DATASET START
(* ===== verification/StateFilter.v ===== *)
(** * StateFilter: filters on room state (types/state.py)

    A filter says which entries of a state map to fetch.  [types] maps an event type to its
    state keys, [None] standing for all of them; an immutabledict and a frozenset compare
    without order, so they are a [gmap] and a [gset], and where the code iterates over one
    the order is [set_iter]'s, any permutation. *)
From S2P Require Import Prelude PyVal RoomVersionTable Events EventAuthLevels.
From Stdlib Require Import String Ascii.
Open Scope string_scope.
Open Scope list_scope.

Abbreviation Types := (gmap string (option (gset string))).

Record StateFilter := { types : Types; include_others : bool }.

#[export] Instance StateFilter_eq_dec : EqDecision StateFilter.
Proof. solve_decision. Defined.

(** The constructor with [__attrs_post_init__]. *)
Definition mkStateFilter (ts : Types) (others : bool) : StateFilter :=
  {| types := if others then filter (fun kv => kv.2 <> None) ts
              else filter (fun kv => kv.2 <> Some ∅) ts;
     include_others := others |}.

Definition _ALL_STATE_FILTER : StateFilter := mkStateFilter ∅ true.
Definition _ALL_NON_MEMBER_STATE_FILTER : StateFilter :=
  mkStateFilter {[EventTypes.Member := Some ∅]} true.
Definition _NONE_STATE_FILTER : StateFilter := mkStateFilter ∅ false.

(** ** Matching *)

(** [(typ, state_key) in self] *)
Definition contains (f : StateFilter) (k : StateKey) : bool :=
  match types f !! k.1 with
  | Some None => true
  | Some (Some state_keys) => bool_decide (k.2 ∈ state_keys)
  | None => include_others f
  end.

Definition is_full (f : StateFilter) : bool := include_others f && bool_decide (types f = ∅).

Definition filter_bool (f : StateFilter) : bool :=
  if include_others f then true else negb (bool_decide (types f = ∅)).

Definition filter_state {V} (f : StateFilter) (state_dict : StateMap V) : StateMap V :=
  if is_full f then state_dict
  else List.filter (fun kv : StateKey * V =>
    match types f !! kv.1.1 with
    | Some state_keys =>
        match state_keys with None => true | Some s => bool_decide (kv.1.2 ∈ s) end
    | None => include_others f
    end) state_dict.

Section iteration.
Context `{SetOrder}.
DATASET END
The lines from the one containing "(k.2 ∈ state_keys)" to the final line of the listing above must be set down exactly, both included.

_EXPECTED OUTPUT_
  | Some (Some state_keys) => bool_decide (k.2 ∈ state_keys)
  | None => include_others f
  end.

Definition is_full (f : StateFilter) : bool := include_others f && bool_decide (types f = ∅).

Definition filter_bool (f : StateFilter) : bool :=
  if include_others f then true else negb (bool_decide (types f = ∅)).

Definition filter_state {V} (f : StateFilter) (state_dict : StateMap V) : StateMap V :=
  if is_full f then state_dict
  else List.filter (fun kv : StateKey * V =>
    match types f !! kv.1.1 with
    | Some state_keys =>
        match state_keys with None => true | Some s => bool_decide (kv.1.2 ∈ s) end
    | None => include_others f
    end) state_dict.

Section iteration.
Context `{SetOrder}.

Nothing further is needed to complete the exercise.